··· Data provided
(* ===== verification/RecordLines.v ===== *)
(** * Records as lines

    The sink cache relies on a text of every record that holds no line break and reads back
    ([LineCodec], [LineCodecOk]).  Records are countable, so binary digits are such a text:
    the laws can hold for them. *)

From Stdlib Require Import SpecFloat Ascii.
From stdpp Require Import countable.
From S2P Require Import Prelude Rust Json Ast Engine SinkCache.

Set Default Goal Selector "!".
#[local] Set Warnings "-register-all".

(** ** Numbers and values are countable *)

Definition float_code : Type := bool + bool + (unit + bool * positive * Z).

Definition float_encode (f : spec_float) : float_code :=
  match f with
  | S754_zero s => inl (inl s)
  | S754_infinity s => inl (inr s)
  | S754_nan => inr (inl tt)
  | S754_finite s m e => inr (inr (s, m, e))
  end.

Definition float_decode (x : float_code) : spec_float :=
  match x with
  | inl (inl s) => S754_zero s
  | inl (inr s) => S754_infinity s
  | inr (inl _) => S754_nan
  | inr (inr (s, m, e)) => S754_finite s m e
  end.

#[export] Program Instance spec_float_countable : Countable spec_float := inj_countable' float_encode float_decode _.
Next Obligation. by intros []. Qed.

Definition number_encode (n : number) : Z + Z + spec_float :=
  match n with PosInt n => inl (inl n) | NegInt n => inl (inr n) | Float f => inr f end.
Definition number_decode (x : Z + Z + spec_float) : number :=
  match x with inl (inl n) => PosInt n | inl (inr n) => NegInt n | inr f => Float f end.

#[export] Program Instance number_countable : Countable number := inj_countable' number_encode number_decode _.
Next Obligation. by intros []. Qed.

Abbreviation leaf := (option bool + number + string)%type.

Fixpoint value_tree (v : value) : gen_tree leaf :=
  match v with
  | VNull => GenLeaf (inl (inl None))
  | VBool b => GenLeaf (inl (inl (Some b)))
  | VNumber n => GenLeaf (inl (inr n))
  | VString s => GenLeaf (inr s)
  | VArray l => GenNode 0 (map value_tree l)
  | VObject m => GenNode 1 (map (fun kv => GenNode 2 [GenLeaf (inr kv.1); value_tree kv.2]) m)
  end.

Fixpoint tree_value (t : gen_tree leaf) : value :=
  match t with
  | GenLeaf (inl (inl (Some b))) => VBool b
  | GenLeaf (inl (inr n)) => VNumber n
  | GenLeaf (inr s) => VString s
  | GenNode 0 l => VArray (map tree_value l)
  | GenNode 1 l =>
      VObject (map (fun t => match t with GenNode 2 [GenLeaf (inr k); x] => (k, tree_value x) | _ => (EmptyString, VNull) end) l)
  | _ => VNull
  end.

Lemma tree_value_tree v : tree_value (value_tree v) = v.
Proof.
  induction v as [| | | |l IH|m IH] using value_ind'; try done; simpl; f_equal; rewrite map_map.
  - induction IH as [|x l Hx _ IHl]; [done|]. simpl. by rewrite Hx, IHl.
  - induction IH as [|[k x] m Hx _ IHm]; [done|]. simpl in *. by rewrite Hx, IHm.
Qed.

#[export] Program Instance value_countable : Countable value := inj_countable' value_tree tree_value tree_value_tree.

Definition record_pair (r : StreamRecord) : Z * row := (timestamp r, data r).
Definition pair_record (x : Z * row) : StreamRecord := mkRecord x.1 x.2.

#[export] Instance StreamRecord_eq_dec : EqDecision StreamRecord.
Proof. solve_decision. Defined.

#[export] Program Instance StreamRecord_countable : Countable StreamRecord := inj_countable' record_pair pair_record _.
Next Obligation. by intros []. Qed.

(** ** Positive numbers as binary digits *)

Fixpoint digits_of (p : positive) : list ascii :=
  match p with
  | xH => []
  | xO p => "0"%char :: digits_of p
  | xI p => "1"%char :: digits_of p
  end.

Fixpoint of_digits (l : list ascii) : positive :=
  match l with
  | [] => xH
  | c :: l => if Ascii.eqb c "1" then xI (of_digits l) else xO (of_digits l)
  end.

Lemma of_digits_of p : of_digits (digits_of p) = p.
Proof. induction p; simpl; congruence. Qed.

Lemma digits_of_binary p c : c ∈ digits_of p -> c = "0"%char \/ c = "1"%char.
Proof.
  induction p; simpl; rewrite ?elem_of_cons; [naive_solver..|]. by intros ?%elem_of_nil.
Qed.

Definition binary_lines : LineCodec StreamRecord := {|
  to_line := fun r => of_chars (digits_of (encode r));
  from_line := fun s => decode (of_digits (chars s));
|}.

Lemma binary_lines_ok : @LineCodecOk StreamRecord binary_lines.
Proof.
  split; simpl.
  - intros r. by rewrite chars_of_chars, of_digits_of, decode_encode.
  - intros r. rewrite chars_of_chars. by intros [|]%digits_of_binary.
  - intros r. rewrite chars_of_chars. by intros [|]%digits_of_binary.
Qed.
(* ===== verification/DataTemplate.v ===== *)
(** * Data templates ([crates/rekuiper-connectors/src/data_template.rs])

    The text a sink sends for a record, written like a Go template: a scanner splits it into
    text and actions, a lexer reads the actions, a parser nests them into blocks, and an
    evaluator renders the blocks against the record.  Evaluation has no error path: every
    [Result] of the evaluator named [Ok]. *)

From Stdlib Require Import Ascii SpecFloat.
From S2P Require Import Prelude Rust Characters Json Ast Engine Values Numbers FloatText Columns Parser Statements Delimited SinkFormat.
······
Hand back the whole listing, exactly as it is.

(* ===== verification/RecordLines.v ===== *)
(** * Records as lines

    The sink cache relies on a text of every record that holds no line break and reads back
    ([LineCodec], [LineCodecOk]).  Records are countable, so binary digits are such a text:
    the laws can hold for them. *)

From Stdlib Require Import SpecFloat Ascii.
From stdpp Require Import countable.
From S2P Require Import Prelude Rust Json Ast Engine SinkCache.

Set Default Goal Selector "!".
#[local] Set Warnings "-register-all".

(** ** Numbers and values are countable *)

Definition float_code : Type := bool + bool + (unit + bool * positive * Z).

Definition float_encode (f : spec_float) : float_code :=
  match f with
  | S754_zero s => inl (inl s)
  | S754_infinity s => inl (inr s)
  | S754_nan => inr (inl tt)
  | S754_finite s m e => inr (inr (s, m, e))
  end.

Definition float_decode (x : float_code) : spec_float :=
  match x with
  | inl (inl s) => S754_zero s
  | inl (inr s) => S754_infinity s
  | inr (inl _) => S754_nan
  | inr (inr (s, m, e)) => S754_finite s m e
  end.

#[export] Program Instance spec_float_countable : Countable spec_float := inj_countable' float_encode float_decode _.
Next Obligation. by intros []. Qed.

Definition number_encode (n : number) : Z + Z + spec_float :=
  match n with PosInt n => inl (inl n) | NegInt n => inl (inr n) | Float f => inr f end.
Definition number_decode (x : Z + Z + spec_float) : number :=
  match x with inl (inl n) => PosInt n | inl (inr n) => NegInt n | inr f => Float f end.

#[export] Program Instance number_countable : Countable number := inj_countable' number_encode number_decode _.
Next Obligation. by intros []. Qed.

Abbreviation leaf := (option bool + number + string)%type.

Fixpoint value_tree (v : value) : gen_tree leaf :=
  match v with
  | VNull => GenLeaf (inl (inl None))
  | VBool b => GenLeaf (inl (inl (Some b)))
  | VNumber n => GenLeaf (inl (inr n))
  | VString s => GenLeaf (inr s)
  | VArray l => GenNode 0 (map value_tree l)
  | VObject m => GenNode 1 (map (fun kv => GenNode 2 [GenLeaf (inr kv.1); value_tree kv.2]) m)
  end.

Fixpoint tree_value (t : gen_tree leaf) : value :=
  match t with
  | GenLeaf (inl (inl (Some b))) => VBool b
  | GenLeaf (inl (inr n)) => VNumber n
  | GenLeaf (inr s) => VString s
  | GenNode 0 l => VArray (map tree_value l)
  | GenNode 1 l =>
      VObject (map (fun t => match t with GenNode 2 [GenLeaf (inr k); x] => (k, tree_value x) | _ => (EmptyString, VNull) end) l)
  | _ => VNull
  end.

Lemma tree_value_tree v : tree_value (value_tree v) = v.
Proof.
  induction v as [| | | |l IH|m IH] using value_ind'; try done; simpl; f_equal; rewrite map_map.
  - induction IH as [|x l Hx _ IHl]; [done|]. simpl. by rewrite Hx, IHl.
  - induction IH as [|[k x] m Hx _ IHm]; [done|]. simpl in *. by rewrite Hx, IHm.
Qed.

#[export] Program Instance value_countable : Countable value := inj_countable' value_tree tree_value tree_value_tree.

Definition record_pair (r : StreamRecord) : Z * row := (timestamp r, data r).
Definition pair_record (x : Z * row) : StreamRecord := mkRecord x.1 x.2.

#[export] Instance StreamRecord_eq_dec : EqDecision StreamRecord.
Proof. solve_decision. Defined.

#[export] Program Instance StreamRecord_countable : Countable StreamRecord := inj_countable' record_pair pair_record _.
Next Obligation. by intros []. Qed.

(** ** Positive numbers as binary digits *)

Fixpoint digits_of (p : positive) : list ascii :=
  match p with
  | xH => []
  | xO p => "0"%char :: digits_of p
  | xI p => "1"%char :: digits_of p
  end.

Fixpoint of_digits (l : list ascii) : positive :=
  match l with
  | [] => xH
  | c :: l => if Ascii.eqb c "1" then xI (of_digits l) else xO (of_digits l)
  end.

Lemma of_digits_of p : of_digits (digits_of p) = p.
Proof. induction p; simpl; congruence. Qed.

Lemma digits_of_binary p c : c ∈ digits_of p -> c = "0"%char \/ c = "1"%char.
Proof.
  induction p; simpl; rewrite ?elem_of_cons; [naive_solver..|]. by intros ?%elem_of_nil.
Qed.

Definition binary_lines : LineCodec StreamRecord := {|
  to_line := fun r => of_chars (digits_of (encode r));
  from_line := fun s => decode (of_digits (chars s));
|}.

Lemma binary_lines_ok : @LineCodecOk StreamRecord binary_lines.
Proof.
  split; simpl.
  - intros r. by rewrite chars_of_chars, of_digits_of, decode_encode.
  - intros r. rewrite chars_of_chars. by intros [|]%digits_of_binary.
  - intros r. rewrite chars_of_chars. by intros [|]%digits_of_binary.
Qed.
(* ===== verification/DataTemplate.v ===== *)
(** * Data templates ([crates/rekuiper-connectors/src/data_template.rs])

    The text a sink sends for a record, written like a Go template: a scanner splits it into
    text and actions, a lexer reads the actions, a parser nests them into blocks, and an
    evaluator renders the blocks against the record.  Evaluation has no error path: every
    [Result] of the evaluator named [Ok]. *)

From Stdlib Require Import Ascii SpecFloat.
From S2P Require Import Prelude Rust Characters Json Ast Engine Values Numbers FloatText Columns Parser Statements Delimited SinkFormat.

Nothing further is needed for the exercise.